Records supplied:
(** * Deep-Research-Agent: the research pipeline and its tool server

    A shallow embedding of [agents.py] and [server.py].

    The program is glue between three libraries that are not part of the
    repository: the LinkUp search client, the CrewAI agent framework and the
    FastMCP tool server.  Their behaviour is not fixed here: every call into
    them goes through an oracle of the record [Env], which may return a value
    or raise a Python exception, and which sees the whole history of the
    process.  The code of the repository itself (the search tool, the crew
    builder, the runner and the server entry point) is written out as
    computations in a state-and-exception monad over that history. *)

From Stdlib Require Import String List Bool Arith Lia.
Import ListNotations.
Open Scope string_scope.
Set Implicit Arguments.
Set Warnings "-register-all".

(* ================================================================= *)
(** ** Python values the program handles *)

(** A raised Python exception.  The handlers of the program are all of the
    form [except Exception as e] and use [str(e)] only, so an exception is
    its position in the class hierarchy (below [Exception], or a
    [BaseException] outside it, such as [KeyboardInterrupt] or [SystemExit])
    and its message. *)
Inductive PyExcClass : Type :=
| Exception
| BaseExceptionOnly.

Record PyExc : Type := mkExc {
  exc_class : PyExcClass;
  exc_str : string
}.

Definition isinstance_Exception (e : PyExc) : bool :=
  match exc_class e with
  | Exception => true
  | BaseExceptionOnly => false
  end.

(** The result of running a piece of Python: a value, or an exception on
    its way up the stack. *)
Inductive outcome (A : Type) : Type :=
| Returned (a : A)
| Raised (e : PyExc).
Arguments Returned {A} a.
Arguments Raised {A} e.

(** Object identity ([id(obj)]): every constructor call yields a new one. *)
Definition oid := nat.
Lemma remove_items_none_or_collection_witness :
  (exists t',
      remove_items None two_stored = Ok t'
      /\ dict_lookup _workshop_section_key t' = None
      /\ (forall k, k <> _workshop_section_key ->
                    dict_lookup k t' = dict_lookup k two_stored))
  /\ (forall items, exists t',
         remove_items (Some items) two_stored = Ok t'
         /\ dict_lookup _workshop_section_key t'
            = Some (map workshop_line (filter (fun item => negb (mem item items)) [7; 5]))
         /\ existing_items_unguarded (section_lines t')
            = Ok (filter (fun item => negb (mem item items)) [7; 5])
         /\ (forall k, k <> _workshop_section_key ->
                       dict_lookup k t' = dict_lookup k two_stored))
  /\ (exists t',
         remove_items (Some []) two_stored = Ok t'
         /\ existing_items_unguarded (section_lines t') = Ok [7; 5]).
Proof.
  apply (remove_items_none_or_collection two_stored
           ["ServerSubscribedWorkshopItems=7"; "ServerSubscribedWorkshopItems=5"] [7; 5]);
    reflexivity.
Defined.

(** C6 as stated fails: called with the empty collection,
    [remove_workshop_items] does not delete the section. *)
Lemma remove_items_empty_keeps_section :
  exists t',
    remove_items (Some []) two_stored = Ok t'
    /\ dict_lookup _workshop_section_key t'
       = Some ["ServerSubscribedWorkshopItems=7"; "ServerSubscribedWorkshopItems=5"].
Proof. eexists. split; reflexivity. Qed.

End Subscription.

(* ================================================================== *)
(** ** Clearing the cache *)
(* ================================================================== *)

Section Cache.
Import Py KF2.

Lemma str_in_In : forall s l, str_in s l = true <-> In s l.
Proof.
  intros s l. unfold str_in. rewrite existsb_exists. split.
  - intros (x & Hx & E). apply String.eqb_eq in E. subst x. exact Hx.
  - intros H. exists s. split; [exact H|apply String.eqb_refl].
Qed.

(** An entry is protected when its name is one of the IDs. *)
Definition protected (ids : list string) (e : cache_entry) : bool :=
  str_in (entry_name e) ids.

(** The loop gets past an entry it skips or can delete. *)
Definition passable (ids : list string) (e : cache_entry) : bool :=
  protected ids e || deletable e.

(** Deleted by name: the entry has the name of an unprotected entry of
    [listing]. *)
Definition named_in (ids : list string) (listing : list cache_entry) (x : cache_entry) : bool :=
  existsb (fun e => negb (protected ids e) && String.eqb (entry_name x) (entry_name e)) listing.

(** While every entry of the listing is passable, the loop ends without
    an exception and has deleted the unprotected names of the listing. *)
Lemma clear_loop_passes : forall ids listing cache,
  forallb (passable ids) listing = true ->
  clear_loop ids listing cache
  = (filter (fun x => negb (named_in ids listing x)) cache, None).
Proof.
  intros ids listing.
  induction listing as [|x listing IH]; intros cache H.
  - cbn [clear_loop named_in existsb negb]. rewrite filter_all; [reflexivity|].
    intros; reflexivity.
  - cbn [forallb] in H. apply andb_true_iff in H. destruct H as [Hx Hl].
    cbn [clear_loop]. unfold passable, protected in Hx.
    destruct (str_in (entry_name x) ids) eqn:Ep.
    + rewrite (IH cache Hl). f_equal. apply filter_ext. intros y.
      unfold named_in. cbn [existsb]. unfold protected. rewrite Ep. reflexivity.
    + cbn [orb] in Hx. unfold rmtree. rewrite Hx. rewrite (IH _ Hl). f_equal.
      rewrite filter_filter_and. apply filter_ext. intros y.
      unfold named_in. cbn [existsb]. unfold protected. rewrite Ep.
      cbn [negb andb]. rewrite negb_orb. reflexivity.
Qed.

(** At the first entry that is not passable the loop ends with the
    exception of [rmtree]; the directory is as the entries before left
    it. *)
Lemma clear_loop_stops : forall ids pre f post cache,
  forallb (passable ids) pre = true ->
  passable ids f = false ->
  clear_loop ids (pre ++ f :: post) cache
  = (filter (fun x => negb (named_in ids pre x)) cache, Some OSError).
Proof.
  intros ids pre f post.
  induction pre as [|x pre IH]; intros cache H Hf.
  - unfold passable, protected in Hf. apply orb_false_iff in Hf. destruct Hf as [Hp Hd].
    cbn [app clear_loop]. rewrite Hp. unfold rmtree. rewrite Hd.
    cbn [named_in existsb negb]. rewrite filter_all; [reflexivity|]. intros; reflexivity.
  - cbn [forallb] in H. apply andb_true_iff in H. destruct H as [Hx Hl].
    cbn [app clear_loop]. unfold passable, protected in Hx.
    destruct (str_in (entry_name x) ids) eqn:Ep.
    + rewrite (IH cache Hl Hf). f_equal. apply filter_ext. intros y.
      unfold named_in. cbn [existsb]. unfold protected. rewrite Ep. reflexivity.
    + cbn [orb] in Hx. unfold rmtree. rewrite Hx. rewrite (IH _ Hl Hf). f_equal.
      rewrite filter_filter_and. apply filter_ext. intros y.
      unfold named_in. cbn [existsb]. unfold protected. rewrite Ep.
      cbn [negb andb]. rewrite negb_orb. reflexivity.
Qed.

(** Every listing is passable throughout, or has a first entry that is
    not. *)
Lemma first_not_passable : forall ids listing,
  forallb (passable ids) listing = true
  \/ exists pre f post,
       listing = pre ++ f :: post
       /\ forallb (passable ids) pre = true
       /\ passable ids f = false.
Proof.
  intros ids listing. induction listing as [|x listing IH]; [left; reflexivity|].
  destruct (passable ids x) eqn:Ex.
  - destruct IH as [IH|(pre & f & post & E & Hp & Hf)].
    + left. cbn [forallb]. rewrite Ex, IH. reflexivity.
    + right. exists (x :: pre), f, post. split; [rewrite E; reflexivity|].
      split; [cbn [forallb]; rewrite Ex, Hp; reflexivity|exact Hf].
  - right. exists [], x, listing. split; [reflexivity|]. split; [reflexivity|exact Ex].
Qed.

(** A protected entry has the name of no unprotected one. *)
Lemma protected_not_named_in : forall ids listing x,
  protected ids x = true -> named_in ids listing x = false.
Proof.
  intros ids listing x Hx. unfold named_in.
  destruct (existsb _ listing) eqn:Ex; [|reflexivity].
  apply existsb_exists in Ex. destruct Ex as (e & _ & He).
  apply andb_true_iff in He. destruct He as [Hn He].
  apply String.eqb_eq in He. unfold protected in *. rewrite <- He, Hx in Hn.
  discriminate Hn.
Qed.

(** An unprotected entry of the listing is deleted by its own name. *)
Lemma unprotected_named_in : forall ids listing x,
  In x listing -> protected ids x = false -> named_in ids listing x = true.
Proof.
  intros ids listing x Hin Hx. unfold named_in. apply existsb_exists.
  exists x. split; [exact Hin|]. rewrite Hx, String.eqb_refl. reflexivity.
Qed.

(** Within the listing, deleting the unprotected names keeps the
    protected entries. *)
Lemma filter_named_in_own : forall ids listing,
  filter (fun x => negb (named_in ids listing x)) listing = filter (protected ids) listing.
Proof.
  intros ids listing. apply filter_ext_in. intros x Hx.
  destruct (protected ids x) eqn:E.
  - rewrite (protected_not_named_in ids listing x E). reflexivity.
  - rewrite (unprotected_named_in ids listing x Hx E). reflexivity.
Qed.

(** Run over the cache's own listing with every entry passable, the loop
    keeps the protected entries and raises nothing. *)
Lemma clear_loop_keeps_ids : forall ids cache,
  forallb (passable ids) cache = true ->
  clear_loop ids cache cache = (filter (protected ids) cache, None).
Proof.
  intros ids cache H. rewrite (clear_loop_passes ids cache cache H).
  rewrite filter_named_in_own. reflexivity.
Qed.

(** An entry whose name no entry of [pre] has is not deleted with
    them. *)
Lemma fresh_not_named_in : forall ids pre x,
  ~ In (entry_name x) (map entry_name pre) -> named_in ids pre x = false.
Proof.
  intros ids pre x H. unfold named_in.
  destruct (existsb _ pre) eqn:Ex; [|reflexivity].
  apply existsb_exists in Ex. destruct Ex as (e & He & Hb).
  apply andb_true_iff in Hb. destruct Hb as [_ Hb]. apply String.eqb_eq in Hb.
  exfalso. apply H. rewrite Hb. apply in_map. exact He.
Qed.

(** Run over the cache's own listing, no two entries with one name: at
    the first entry that is not passable the loop has deleted the
    unprotected entries before it, and this entry and those after it are
    all there. *)
Lemma clear_loop_stops_own : forall ids pre f post,
  NoDup (map entry_name (pre ++ f :: post)) ->
  forallb (passable ids) pre = true ->
  passable ids f = false ->
  clear_loop ids (pre ++ f :: post) (pre ++ f :: post)
  = (filter (protected ids) pre ++ f :: post, Some OSError).
Proof.
  intros ids pre f post Hnd Hp Hf.
  rewrite (clear_loop_stops ids pre f post _ Hp Hf). f_equal.
  rewrite filter_app, filter_named_in_own. f_equal.
  apply filter_all. intros x Hx. apply negb_true_iff. apply fresh_not_named_in.
  rewrite map_app in Hnd. revert Hnd Hx. clear.
  induction pre as [|p pre IH]; intros Hnd Hx; [intros []|].
  cbn [map app] in Hnd. apply NoDup_cons_iff in Hnd. destruct Hnd as [Hnot Hnd].
  cbn [map]. intros [E|Hin].
  - apply Hnot. rewrite E. apply in_or_app. right.
    change (entry_name f :: map entry_name post) with (map entry_name (f :: post)).
    apply in_map. exact Hx.
  - exact (IH Hnd Hx Hin).
Qed.

(** The loop removes no protected entry, whatever the listing. *)
Lemma clear_loop_safe : forall ids listing cache e,
  In e cache -> protected ids e = true -> In e (fst (clear_loop ids listing cache)).
Proof.
  intros ids listing cache e Hin Hp.
  destruct (first_not_passable ids listing) as [H|(pre & f & post & E & H & Hf)].
  - rewrite (clear_loop_passes ids listing cache H). cbn [fst].
    apply filter_In. split; [exact Hin|].
    rewrite (protected_not_named_in ids listing e Hp). reflexivity.
  - rewrite E, (clear_loop_stops ids pre f post cache H Hf). cbn [fst].
    apply filter_In. split; [exact Hin|].
    rewrite (protected_not_named_in ids pre e Hp). reflexivity.
Qed.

Task to complete: Reproduce exactly the line bearing "clear_loop ids (pre ++ f :: post) (pre" and all the lines that come after it in the records above; add nothing.

Response box:
  clear_loop ids (pre ++ f :: post) (pre ++ f :: post)
  = (filter (protected ids) pre ++ f :: post, Some OSError).
Proof.
  intros ids pre f post Hnd Hp Hf.
  rewrite (clear_loop_stops ids pre f post _ Hp Hf). f_equal.
  rewrite filter_app, filter_named_in_own. f_equal.
  apply filter_all. intros x Hx. apply negb_true_iff. apply fresh_not_named_in.
  rewrite map_app in Hnd. revert Hnd Hx. clear.
  induction pre as [|p pre IH]; intros Hnd Hx; [intros []|].
  cbn [map app] in Hnd. apply NoDup_cons_iff in Hnd. destruct Hnd as [Hnot Hnd].
  cbn [map]. intros [E|Hin].
  - apply Hnot. rewrite E. apply in_or_app. right.
    change (entry_name f :: map entry_name post) with (map entry_name (f :: post)).
    apply in_map. exact Hx.
  - exact (IH Hnd Hx Hin).
Qed.

(** The loop removes no protected entry, whatever the listing. *)
Lemma clear_loop_safe : forall ids listing cache e,
  In e cache -> protected ids e = true -> In e (fst (clear_loop ids listing cache)).
Proof.
  intros ids listing cache e Hin Hp.
  destruct (first_not_passable ids listing) as [H|(pre & f & post & E & H & Hf)].
  - rewrite (clear_loop_passes ids listing cache H). cbn [fst].
    apply filter_In. split; [exact Hin|].
    rewrite (protected_not_named_in ids listing e Hp). reflexivity.
  - rewrite E, (clear_loop_stops ids pre f post cache H Hf). cbn [fst].
    apply filter_In. split; [exact Hin|].
    rewrite (protected_not_named_in ids pre e Hp). reflexivity.
Qed.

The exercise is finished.